La controversia ha avuto un impatto significativo sulla stagione dei premi. Emilia Pérez ha ricevuto ben 13 nomination agli Oscar, tra cui miglior attrice per Gascón, miglior regia per Audiard, miglior attrice non protagonista per Zoe Saldaña e miglior film internazionale per la Francia.
Tuttavia, la polemica, nata sui social media, ha complicato la campagna promozionale del film, mettendo in difficoltà sia il cast che la produzione. “Parteciperò agli eventi promozionali, ma è inevitabile provare amarezza. Pensavo di tornare qui con entusiasmo, invece c’è un velo di tristezza. Se ci sono ambiguità, dobbiamo fare chiarezza e continuare a difendere il nostro lavoro“, ha affermato Audiard.
Gascón, la prima interprete apertamente transgender nominata agli Oscar in una categoria attoriale, ha risposto alla controversia con un’intervista a CNN en Español in cui è apparsa in lacrime, ma ha rifiutato di ritirarsi dalla corsa all’Oscar. Ha inoltre continuato a rilasciare dichiarazioni pubbliche, senza mai scusarsi apertamente per i suoi vecchi commenti sui social. Audiard ha criticato questo atteggiamento, dicendo: “Sta facendo la vittima, il che, per me, è sorprendente.

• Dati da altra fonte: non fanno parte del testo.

(* ===== verification/Host.v ===== *)
(** * internal/hardening and the probing of internal/vfs: what the daemon asks of its host

    hardening_linux.go, mount_linux_dispatch.go: the kernel's answers are a record, the
    state of the process that the calls change is another. *)
From stdpp Require Import pretty.
From S2P Require Import Prelude GoStrings Mounter.
Import GoStr.

Module Host.

(** ** hardening *)

Record Report := MkReport { MemoryLocked : bool; DumpsDisabled : bool; Notes : list string }.

(** What the kernel answers; [None] is success. *)
Record Kernel := MkKernel {
  getrlimit_memlock : result string Z;
  mlockall : option string;
  setrlimit_core : option string;
  prctl_dumpable : option string;
}.

(** What the process becomes. *)
Record Process := MkProcess { locked : bool; core_limit : option Z; dumpable : bool }.

Definition RLIM_INFINITY : Z := 2 ^ 64 - 1.
Definition minimum : Z := Z.shiftl 512 20.

Definition memlockHeadroom (k : Kernel) : bool * string :=
  match getrlimit_memlock k with
  | Err e => (false, "could not read RLIMIT_MEMLOCK (" +:+ e +:+ "), so memory was not locked")
  | Ok cur =>
      if decide (cur = RLIM_INFINITY) then (true, "")
      else if (cur <? minimum)%Z then
        (false, "RLIMIT_MEMLOCK is " +:+ pretty (Z.shiftr cur 20) +:+
          " MiB, too low to lock the heap safely, so memory was not locked " +:+
          "(raise it with ulimit -l or grant CAP_IPC_LOCK)")
      else (true, "")
  end.

Definition apply_mlock (k : Kernel) (p : Process) : Report * Process :=
  match memlockHeadroom k with
  | (false, why) => (MkReport false false [why +:+ "; secrets may be written to swap"], p)
  | (true, _) =>
      match mlockall k with
      | Some e => (MkReport false false ["could not lock memory (" +:+ e +:+
          "); secrets may be written to swap - raise RLIMIT_MEMLOCK (ulimit -l) or grant CAP_IPC_LOCK"], p)
      | None => (MkReport true false [], MkProcess true (core_limit p) (dumpable p))
      end
  end.

Definition apply_core (k : Kernel) (rp : Report * Process) : Report * Process :=
  let (r, p) := rp in
  match setrlimit_core k with
  | Some e => (MkReport (MemoryLocked r) (DumpsDisabled r)
      (Notes r ++ ["could not zero the core dump limit (" +:+ e +:+ ")"]), p)
  | None => (r, MkProcess (locked p) (Some 0%Z) (dumpable p))
  end.

Definition apply_prctl (k : Kernel) (rp : Report * Process) : Report * Process :=
  let (r, p) := rp in
  match prctl_dumpable k with
  | Some e => (MkReport (MemoryLocked r) (DumpsDisabled r)
      (Notes r ++ ["could not disable core dumps and ptrace (" +:+ e +:+
        "); another process running as this user could read the secrets out of memory"]), p)
  | None => (MkReport (MemoryLocked r) true (Notes r), MkProcess (locked p) (core_limit p) false)
  end.

Definition Apply (k : Kernel) (p : Process) : Report * Process :=
  apply_prctl k (apply_core k (apply_mlock k p)).

(** The report is about the process as it then is, and what could not be done is noted. *)
Lemma Apply_truthful k :
  let (r, p) := Apply k (MkProcess false None true) in
  MemoryLocked r = locked p ∧ DumpsDisabled r = negb (dumpable p) ∧
  (Notes r = [] ↔ MemoryLocked r = true ∧ DumpsDisabled r = true ∧ core_limit p = Some 0%Z).
Proof.
  unfold Apply, apply_prctl, apply_core, apply_mlock.
  destruct (memlockHeadroom k) as [[] why], (mlockall k), (setrlimit_core k), (prctl_dumpable k);
    (split; [done|]); (split; [done|]); simpl; naive_solver.
Qed.

(** The limit of 512 MiB is a bound in bytes. *)
Lemma headroom_bound k cur : getrlimit_memlock k = Ok cur → (cur < RLIM_INFINITY)%Z →
  (memlockHeadroom k).1 = bool_decide (536870912 ≤ cur)%Z.
Proof.
  intros Hk Hc. unfold memlockHeadroom. rewrite Hk, decide_False by lia.
  change minimum with 536870912%Z. by destruct (Z.ltb_spec cur 536870912); simpl; symmetry;
    [apply bool_decide_eq_false; lia|apply bool_decide_eq_true].
Qed.

(** ** FUSE *)

(** [/dev/fuse]: absent with an error, or whether it is a character device; what opening
    it answers, the programs on the path, and running one of them. *)
Record Machine := MkMachine {
  dev_fuse : result string bool;
  dev_fuse_open : option string;
  LookPath : string → bool;
}.

Inductive fuseAvailability := Available | Unavailable (reason : string).

Definition checkFUSE (m : Machine) : fuseAvailability :=
  match dev_fuse m with
  | Err e => Unavailable ("/dev/fuse not present (" +:+ e +:+ ")")
  | Ok false => Unavailable "/dev/fuse exists but is not a character device"
  | Ok true =>
      match dev_fuse_open m with
      | Some e => Unavailable ("/dev/fuse not openable: " +:+ e)
      | None =>
          if LookPath m "fusermount" || LookPath m "fusermount3" then Available
          else Unavailable "neither fusermount nor fusermount3 found on PATH"
      end
  end.

Section probing.
(** Running a command: whether it succeeded, and the machine after it. *)
Context (Run : list string → Machine → bool * Machine).

Fixpoint try_commands (cmds : list (list string)) (m : Machine) : Machine :=
  match cmds with
  | [] => m
  | c :: cmds =>
      if LookPath m (default "" (head c)) then
        match Run c m with
        | (true, m) => m
        | (false, m) => try_commands cmds m
        end
      else try_commands cmds m
  end.

Definition tryEnableFUSE : Machine → Machine :=
  try_commands [["modprobe"; "fuse"]; ["sudo"; "-n"; "modprobe"; "fuse"]].

Definition fuse_ok (m : Machine) : bool * Machine :=
  match checkFUSE m with
  | Available => (true, m)
  | Unavailable _ =>
      let m := tryEnableFUSE m in
      (match checkFUSE m with Available => true | Unavailable _ => false end, m)
  end.

Definition NewMounter (token : string) (allowRemote : bool) (m : Machine) : Mounter.Mounter * Machine :=
  let (ok, m) := fuse_ok m in (Mounter.NewMounter ok token allowRemote, m).

(** [PreUnmount] detaches what a previous run left at a mount point that exists. *)
Definition PreUnmount (exists_ : string → bool) (mountpoint : string) (m : Machine) : Machine :=
  if exists_ mountpoint then (Run ["fusermount"; "-uz"; mountpoint] m).2 else m.

(** FUSE is only chosen on a machine on which it was found to work, and whatever is chosen
    the fallback listens on the loopback interface. *)
Lemma NewMounter_checked token allowRemote m :
  let (mt, m') := NewMounter token allowRemote m in
  (mt = Mounter.FuseM None ∧ checkFUSE m' = Available) ∨
  (∃ reason, checkFUSE m' = Unavailable reason ∧
     mt = Mounter.FallbackM (Webdav.NewWebdavMounter "127.0.0.1:0" token allowRemote)).
Proof.
  unfold NewMounter, fuse_ok. destruct (checkFUSE m) eqn:H1; [by left|].
  destruct (checkFUSE (tryEnableFUSE m)) eqn:H2; [by left|right; eauto].
Qed.

End probing.
End Host.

Sembra non rendersi conto dell’impatto delle sue parole“.
Mentre la tensione attorno a Emilia Pérez continua a crescere, Audiard ha ribadito la sua priorità: sostenere il resto del cast e della troupe, proteggendo il lavoro di chi ha contribuito alla realizzazione del film. “Non sono solo in questa impresa. C’è Zoe. Voglio e devo difenderla. Non la lascerò mai sola. C’è la mia straordinaria troupe che ha lavorato a questo film con passione ed entusiasmo. Non ho alcuna intenzione di abbandonare queste persone“.